2017 SENCER Summer Institute

Stony Brook University Logo

The 2017 SENCER Summer Institute (SSI) was hosted by Stony Brook University in Stony Brook, New York on August 3-6, 2017.

We are excited to deliver an Institute program which will address issues of critical importance for the SENCER community. In addition to the newest iterations of core sessions on course design and research-based approaches to learning, we were proud to host a slate of plenary speakers to lead the program and address a variety of these critical areas, including:

  • conversations about the changing landscape for civic engagement as a pedagogical approach,
  • educational synergies between STEM and the humanities,
  • strategies for scaling STEM education reform efforts,
  • challenges related to diversity and inclusion in science, and
  • examples of the impact of SENCER practice on career advancement.
SSI 2017 Schedule and Program Information

Beyond these main sessions, we remain committed to ensuring that the program responds to your needs as educators. The SSI 2017 registration process provided a sense of the interests, goals, and talents, that you bring to the Institute, along with with the logistical information needed to make your experience comfortable and enjoyable. Participants were able to propose a poster or concurrent session as part of the registration process.

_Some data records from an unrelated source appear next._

(** * DRAM information blob of the Qualcomm SMEM driver

    A shallow embedding of [drivers/soc/qcom/smem_dramc.c]: the C struct
    layouts of the three blob generations, the size-based guess of the
    layout ([smem_dram_infer_struct_version]), the three field extractors
    ([smem_dram_parse_v3_data], [smem_dram_parse_v4_data],
    [smem_dram_parse_v5_data]), the entry point [smem_dram_parse] with the
    global [__dram] it publishes, and the query [qcom_smem_dram_get_hbb].

    Conventions.  C integers are [Z] with their wrap-around written out.
    The blob is a [list byte]; every access goes through [load_u8] /
    [load_u32], which answer [None] outside the buffer, and indexing
    [ddr_freq] outside the array its struct declares is [None] as well, so
    the option monad of the extractors records memory safety and defined
    behaviour.  Multi-byte loads are
    little-endian, the byte order of the CPUs this driver runs on (the blob
    itself marks its 16-bit fields [__le16]). *)

From Stdlib Require Import ZArith Lia.
From Stdlib.Strings Require Import Byte.
From Stdlib Require DecimalString DecimalN.
From stdpp Require Import base option list strings.

Open Scope Z_scope.

(** ** C types and their layout *)

(** The scalar types the blob uses, arrays and (not packed) structs.  A
    flexible array member is an array of zero elements. *)
#[warnings="-register-all"] Inductive ctype : Type :=
| u8
| le16
| u32
| u64
| phys_addr_t
| array (elem : ctype) (count : Z)
| struct (fields : list (string * ctype)).

Definition align_up (off a : Z) : Z := ((off + a - 1) / a) * a.

Section Abi.

(** [phys_addr_t] is declared in [linux/types.h]: [u64] when the kernel is
    configured with [CONFIG_PHYS_ADDR_T_64BIT] (always on arm64), [u32]
    otherwise.  The layout is computed for either choice, [phys64] telling
    which. *)
Variable phys64 : bool.

(** Natural alignment: a scalar is aligned to its size, an array to its
    element, a struct to its most aligned field. *)
Fixpoint alignof (t : ctype) : Z :=
  match t with
  | u8 => 1
  | le16 => 2
  | u32 => 4
  | u64 => 8
  | phys_addr_t => if phys64 then 8 else 4
  | array elem _ => alignof elem
  | struct fields =>
      (fix fields_align (fs : list (string * ctype)) : Z :=
         match fs with
         | [] => 1
         | (_, ft) :: fs' => Z.max (alignof ft) (fields_align fs')
         end) fields
  end.

(** [sizeof]: fields are placed in declaration order, each at the next
    multiple of its alignment; the struct is padded to a multiple of its
    own alignment. *)
Fixpoint sizeof (t : ctype) : Z :=
  match t with
  | u8 => 1
  | le16 => 2
  | u32 => 4
  | u64 => 8
  | phys_addr_t => if phys64 then 8 else 4
  | array elem count => count * sizeof elem
  | struct fields =>
      align_up
        ((fix fields_end (fs : list (string * ctype)) (off : Z) : Z :=
            match fs with
            | [] => off
            | (_, ft) :: fs' =>
                fields_end fs' (align_up off (alignof ft) + sizeof ft)
            end) fields 0)
        (alignof (struct fields))
  end.

(** Offset of field [name], walking the fields from offset [off]. *)
Fixpoint field_offset (fs : list (string * ctype)) (name : string) (off : Z)
  : option Z :=
  match fs with
  | [] => None
  | (fname, ft) :: fs' =>
      let here := align_up off (alignof ft) in
      if String.eqb fname name then Some here
      else field_offset fs' name (here + sizeof ft)
  end.

Definition offsetof (t : ctype) (name : string) : Z :=
  match t with
  | struct fields => default 0 (field_offset fields name 0)
  | _ => 0
  end.

End Abi.

(** Type of field [name] among [fs]. *)
Fixpoint field_type (fs : list (string * ctype)) (name : string)
  : option ctype :=
  match fs with
  | [] => None
  | (fname, ft) :: fs' =>
      if String.eqb fname name then Some ft else field_type fs' name
  end.

(** Number of elements the array field [name] of struct [t] is declared
    with. *)
Definition array_count (t : ctype) (name : string) : Z :=
  match t with
  | struct fields =>
      match field_type fields name with
      | Some (array _ count) => count
      | _ => 0
      end
  | _ => 0
  end.

(** ** The declarations of the source file *)

Definition MAX_DDR_FREQ_NUM_V3 : Z := 13.
Definition MAX_DDR_FREQ_NUM_V5 : Z := 14.

Definition MAX_DDR_REGION_NUM : Z := 6.
Definition MAX_CHAN_NUM : Z := 8.
Definition MAX_RANK_NUM : Z := 2.

(** [enum ddr_info_version] *)
Definition INFO_UNKNOWN : Z := 0.
Definition INFO_V3 : Z := 1.
Definition INFO_V3_WITH_14_FREQS : Z := 2.
Definition INFO_V4 : Z := 3.
Definition INFO_V5 : Z := 4.
Definition INFO_V5_WITH_6_REGIONS : Z := 5.

Definition ddr_part_details : ctype :=
  struct [("revision_id1", le16); ("revision_id2", le16);
          ("width", le16); ("density", le16)]%string.

Definition ddr_freq_table : ctype :=
  struct [("freq_khz", u32); ("enabled", u8)]%string.

Definition ddr_freq_plan_v3 : ctype :=
  struct [("ddr_freq", array ddr_freq_table MAX_DDR_FREQ_NUM_V3);
          ("num_ddr_freqs", u8);
          ("clk_period_address", phys_addr_t)]%string.

Definition ddr_details_v3 : ctype :=
  struct [("manufacturer_id", u8);
          ("device_type", u8);
          ("ddr_params", array ddr_part_details MAX_CHAN_NUM);
          ("ddr_freq_tbl", ddr_freq_plan_v3);
          ("num_channels", u8)]%string.

Definition ddr_details_v4 : ctype :=
  struct [("manufacturer_id", u8);
          ("device_type", u8);
          ("ddr_params", array ddr_part_details MAX_CHAN_NUM);
          ("ddr_freq_tbl", ddr_freq_plan_v3);
          ("num_channels", u8);
          ("num_ranks", array u8 MAX_CHAN_NUM);
          ("highest_bank_addr_bit", array (array u8 MAX_RANK_NUM) MAX_CHAN_NUM)]%string.

Definition ddr_freq_plan_v5 : ctype :=
  struct [("ddr_freq", array ddr_freq_table MAX_DDR_FREQ_NUM_V5);
          ("num_ddr_freqs", u8);
          ("clk_period_address", phys_addr_t);
          ("max_nom_ddr_freq", u32)]%string.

Those of you who are new to the Institute can view the SSI 2017 New Participant Orientation recording below.

Watch the SSI 2017 New Participant Orientation

NCSCE is pleased to announce the plenary speakers for this year’s SENCER Summer Institute. The 17th annual Institute will be held at Stony Brook University, the home institution of the National Center, on August 3-6, 2017. These Plenary speakers were invited to highlight and address a number of critical issues particularly relevant to the SENCER community.

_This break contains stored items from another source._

(** X16.  The boundary values of [BoundaryCondition.parse] are ordered as the
    faces of [SubdomainProjections].  For a non-empty sequence of distinct
    grids whose point grids have no faces, each with one boundary value per
    face under the keyword, [parse] returns one value for each face of the
    sequence; if [k] is the global index of the local face [f] of a grid
    [g], the value at position [k] is the value of [g] at [f]. *)
Theorem BoundaryCondition_parse_matches_projections
    keyword grids gb grid_list sp bc (vals : Grid → list A) :
  _grid_list grids gb = Ok grid_list →
  NoDup grid_list → grid_list ≠ [] → faceless_points grid_list →
  SubdomainProjections_init grids gb 1 = Ok sp →
  GridOperatorsMerged.BoundaryCondition_init keyword grids gb = Ok bc →
  (∀ g, g ∈ grid_list →
     bc_values bc g = Ok (vals g) ∧ length (vals g) = num_faces g) →
  ∃ v,
    BoundaryCondition_parse bc = Ok v ∧
    length v = sum_nat (num_faces <$> grid_list) ∧
    ∀ g Pf k f,
      face_prolongation sp (OneGrid g) = Ok Pf →
      entry (mat Pf) k f = 1 →
      v !! k = vals g !! f.
Proof.
  intros Hgl Hnd Hne Hpts Hinit Hbc Hvals.
  unfold GridOperatorsMerged.BoundaryCondition_init in Hbc. rewrite Hgl in Hbc.
  injection Hbc as <-.
  unfold GridOperatorsMerged.BoundaryCondition_parse.
  cbn [GridOperatorsMerged.bc_g].
  rewrite (traverse_fmap_Ok _ vals) by (intros g Hg; by destruct (Hvals g Hg)).
  cbn [mbind result_bind bind]. unfold GridOperatorsMerged.hstack.
  destruct (vals <$> grid_list) as [|v0 vs] eqn:Hv; [by destruct grid_list |].
  rewrite <- Hv. clear v0 vs Hv.
  eexists. split; [done |]. split.
  - clear -Hvals. induction grid_list as [|g l IH]; [done |].
    cbn [fmap list_fmap concat sum_nat foldr]. rewrite length_app.
    destruct (Hvals g) as [_ ->]; [left |].
    f_equal. apply IH. intros; apply Hvals; by right.
  - intros g Pf k f HPf Hkf.
    destruct (SubdomainProjections_init_Ok _ _ _ _ _ Hgl Hinit) as (proj & Hproj & _ & Hf).
    apply subgrid_projections_layout in Hproj as [_ Hfp].
    unfold face_prolongation in HPf. rewrite Hf, Hfp in HPf.
    apply prolongation_of_layout in HPf as (o & Ho & HM); [| done].
    rewrite HM, entry_embedding in Hkf.
    destruct (Nat.ltb_spec f (face_size 1 g)) as [Hflt |]; [| done].
    destruct (Nat.eqb_spec k (o + f)) as [-> |]; [| done].
    assert (g ∈ grid_list) as Hg.
    { rewrite <- (layout_fst (face_advance 1) 0 grid_list).
      apply list_elem_of_fmap. by exists (g, o). }
    destruct (Hvals g Hg) as [_ Hlen].
    rewrite (layout_ext _ (length ∘ vals)) in Ho.
    + destruct (concat_layout_lookup vals grid_list 0 g o f Hnd Ho) as [_ Hlook].
      { unfold face_size in Hflt. lia. }
      by rewrite Nat.sub_0_r in Hlook.
    + intros h Hh. rewrite (face_advance_faceless 1 grid_list Hpts h Hh).
      destruct (Hvals h Hh) as [_ Hl]. unfold face_size. cbn. lia.
Qed.

End boundary_proofs.


Lemma BoundaryCondition_parse_matches_projections_witness :
  let grid_list := [plane; segment; point] in
  let v := [300; 301; 302; 303; 304; 305; 306; 307; 308; 309; 310; 311; 0; 1] in
  ∃ sp,
    SubdomainProjections_init (Some grid_list) None 1 = Ok sp ∧
    GridOperatorsMerged.BoundaryCondition_parse "parameters" numbered_flow
      {| GridOperatorsMerged.bc_keyword := "flow";
         GridOperatorsMerged.bc_g := grid_list |} = Ok v ∧
    length v = sum_nat (num_faces <$> grid_list) ∧
    ∀ g Pf k f,
      face_prolongation sp (OneGrid g) = Ok Pf →
      entry (mat Pf) k f = 1 →
      v !! k = numbered_values g !! f.
Proof.
  intros grid_list v.
  destruct (SubdomainProjections_init (Some grid_list) None 1) as [sp|e] eqn:Hinit;
    [| vm_compute in Hinit; discriminate Hinit].
  destruct (BoundaryCondition_parse_matches_projections "parameters" numbered_flow
              "flow" (Some grid_list) None grid_list sp
              {| GridOperatorsMerged.bc_keyword := "flow";
                 GridOperatorsMerged.bc_g := grid_list |}
              numbered_values)
    as (v' & Hv & Hrest).
  - reflexivity.
  - apply (bool_decide_unpack _). vm_compute. exact I.
  - discriminate.
  - repeat constructor; cbn; intros; (reflexivity || discriminate).
  - exact Hinit.
  - reflexivity.
  - intros g Hg. split; [reflexivity |].
    unfold numbered_values. by rewrite length_fmap, length_seq.
  - assert (v' = v) as -> by (vm_compute in Hv; by injection Hv).
    exists sp. auto.
Defined.

(** ** What the constructor of MortarProjections requires *)

Lemma place_key tot sz adv l g M :
  place tot sz ∅ (layout adv 0 l) !! g = Some M → g ∈ l.
Proof.
  intros HM. destruct (decide (g ∈ l)) as [? | Hg]; [done |].
  rewrite place_lookup_other in HM by (by rewrite layout_fst). done.
Qed.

Fotis Sotiropoulos, Stony Brook University

CEASDean photo (Fotis)

The opening plenary for the 2017 Institute will be delivered by Fotis Sotiropoulos. Fotis will speak about the role of educational institutions in developing civic capacity and awareness in STEM learning in the era of exponential technological growth and discuss related programs and initiatives in the College.

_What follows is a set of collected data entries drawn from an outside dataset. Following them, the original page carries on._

(** * FROST DKG animation: geometry, node boxes and the staged scene

    A shallow embedding of [src/visuals/manim/frost_dkg_animation.py].

    Numbers: the source computes with numpy float64 values.  They are
    modelled by the real numbers of the Standard Library, that is, by exact
    arithmetic; rounding, overflow and underflow are outside this model.
    Points are numpy arrays of shape (3,), as manim's [ORIGIN], [UP],
    [LEFT], ... are. *)

From Stdlib Require Import Reals Lra Psatz List String DecimalString Bool Arith Lia.
Import ListNotations.

Set Warnings "-register-all".

Open Scope R_scope.

(** ** Colours and style constants (source lines 4-12) *)

Inductive color : Type :=
| GREY_A | GREEN_E | BLACK | BLUE_D | GREEN_B | WHITE.

Definition color_eqb (a b : color) : bool :=
  match a, b with
  | GREY_A, GREY_A | GREEN_E, GREEN_E | BLACK, BLACK
  | BLUE_D, BLUE_D | GREEN_B, GREEN_B | WHITE, WHITE => true
  | _, _ => false
  end.

Definition NODE_COLOR_INACTIVE : color := GREY_A.
Definition NODE_COLOR_ACTIVE : color := GREEN_E.
Definition ARROW_COLOR : color := BLACK.
Definition BROADCAST_COLOR : color := BLUE_D.
Definition SHARE_COLOR : color := GREEN_B.
Definition STAGE3_ARROW_COLOR : color := BLUE_D.
Definition TICK_COLOR : color := GREEN_E.
Definition STAGE_LABEL_PAD : R := 0.6.

(** ** Points: numpy arrays of three coordinates *)

Record vec : Type := mkvec { vx : R; vy : R; vz : R }.

Definition vadd (a b : vec) : vec :=
  mkvec (vx a + vx b) (vy a + vy b) (vz a + vz b).
Definition vsub (a b : vec) : vec :=
  mkvec (vx a - vx b) (vy a - vy b) (vz a - vz b).
(** [v * s] and [v / s] with a scalar [s]. *)
Definition vscale (v : vec) (s : R) : vec :=
  mkvec (vx v * s) (vy v * s) (vz v * s).
Definition vdiv (v : vec) (s : R) : vec :=
  mkvec (vx v / s) (vy v / s) (vz v / s).
Definition dot (a b : vec) : R :=
  vx a * vx b + vy a * vy b + vz a * vz b.
(** [np.linalg.norm] of a one-dimensional array: the 2-norm. *)
Definition norm (v : vec) : R := sqrt (dot v v).

Declare Scope vec_scope.
Delimit Scope vec_scope with vec.
Bind Scope vec_scope with vec.
Infix "+" := vadd : vec_scope.
Infix "-" := vsub : vec_scope.
Notation "v *. s" := (vscale v s) (at level 40, left associativity).
Notation "v /. s" := (vdiv v s) (at level 40, left associativity).

Definition ORIGIN : vec := mkvec 0 0 0.
Definition UP : vec := mkvec 0 1 0.
Definition DOWN : vec := mkvec 0 (-1) 0.
Definition LEFT : vec := mkvec (-1) 0 0.
Definition RIGHT : vec := mkvec 1 0 0.

(** ** NodeBox (source lines 15-58)

    A [NodeBox] is a manim [VGroup] of a rounded rectangle and a text.
    Python objects are mutable and compared by identity: a [NodeBox] is
    referred to by a reference [ref] into the heap of the scene.  The model
    keeps the attributes the source reads or writes; [rect_target] and
    [text_target] are the [target] attributes that manim's [.animate] stores on
    the rectangle and the text ([generate_target]). *)

Definition ref : Type := nat.

Record RoundedRectangle : Type := mkRect {
  corner_radius : R;
  width : R;
  height : R;
  fill_color : color;
  fill_opacity : R;
  stroke_color : color
}.

Record Text : Type := mkText {
  text_str : string;
  font_size : R;
  text_color : color
}.

Record NodeBox : Type := mkNodeBox {
  label : string;
  center : vec;
  rect : RoundedRectangle;
  text : Text;
  rect_target : option RoundedRectangle;
  text_target : option Text
}.

(** manim's [VMobject.set_fill(color, opacity)]. *)
Definition set_fill (c : color) (opacity : R) (r : RoundedRectangle)
  : RoundedRectangle :=
  mkRect (corner_radius r) (width r) (height r) c opacity (stroke_color r).

(** manim's [VMobject.set_color(color)]: fill and stroke colour, the
    opacities are kept. *)
Definition set_color (c : color) (r : RoundedRectangle) : RoundedRectangle :=
  mkRect (corner_radius r) (width r) (height r) c (fill_opacity r) c.

Definition text_set_color (c : color) (t : Text) : Text :=
  mkText (text_str t) (font_size t) c.

(** [NodeBox.__init__]: the rectangle is created with
    [color=NODE_COLOR_INACTIVE] and then filled; [Text] has manim's default
    colour, white; both sit at the origin. *)
Definition NodeBox_init (lbl : string) : NodeBox :=
  let rect0 := mkRect 0.2 2.0 1.0 NODE_COLOR_INACTIVE 0 NODE_COLOR_INACTIVE in
  mkNodeBox lbl ORIGIN
            (set_fill NODE_COLOR_INACTIVE 0.4 rect0)
            (mkText lbl 28 WHITE)
            None None.

Definition get_center (self : NodeBox) : vec := center self.

(** [NodeBox.move_to(p)], as used on a fresh box. *)
Definition move_to (p : vec) (self : NodeBox) : NodeBox :=
  mkNodeBox (label self) p (rect self) (text self)
            (rect_target self) (text_target self).

(** Lowest point of the bounding box: the rectangle's bottom edge. *)
Definition get_bottom (self : NodeBox) : vec :=
  (get_center self + DOWN *. (height (rect self) / 2))%vec.

(** [edge_point(self, target, margin=0.1)], lines 49-58. *)
Definition default_margin : R := 0.1.

Definition edge_point (self : NodeBox) (target : vec) (margin : R) : vec :=
  let direction := (target - get_center self)%vec in
  let direction_norm := norm direction in
  if Req_dec_T direction_norm 0 then get_center self
  else
    let unit := direction /. direction_norm in
    let border := Rmax (width (rect self)) (height (rect self)) / 2 in
    (get_center self + unit *. (border + margin))%vec.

As Dean of Engineering and Applied Sciences at Stony Brook University, Fotis is committed to fostering “creative, cross-disciplinary research and educational programs, to produce the next generation of leaders, entrepreneurs and innovators.” His research focuses on simulation-based engineering science for fluid mechanics problems in renewable energy, environmental, biological, and cardiovascular applications. Funded by the National Science Foundation, the Department of Energy, the National Institutes of Health, the Sandia National Laboratories, private industry, and other state and federal agencies, Fotis has raised over $35M in externally-sponsored funds for research and research facility development and renovation. He is the 2017 Recipient of the American Society of Civil Engineers Hunter Rouse Hydraulic Engineering Prize and a Fellow of the American Physical Society (APS).  He has authored over 170 peer reviewed journal papers and book chapters, has twice won the APS Division of Fluid Dynamics Gallery of Fluid Motion (2009, 2011), and is also a recipient of a Career Award from the National Science Foundation. He is also a 2014 distinguished lecturer of the Mortimer and Raymond Sackler Institute of Advanced Studies at Tel Aviv University and is serving or has served on the editorial boards of several journals. Fotis was named a Distinguished Professor at Stony Brook University in 2017.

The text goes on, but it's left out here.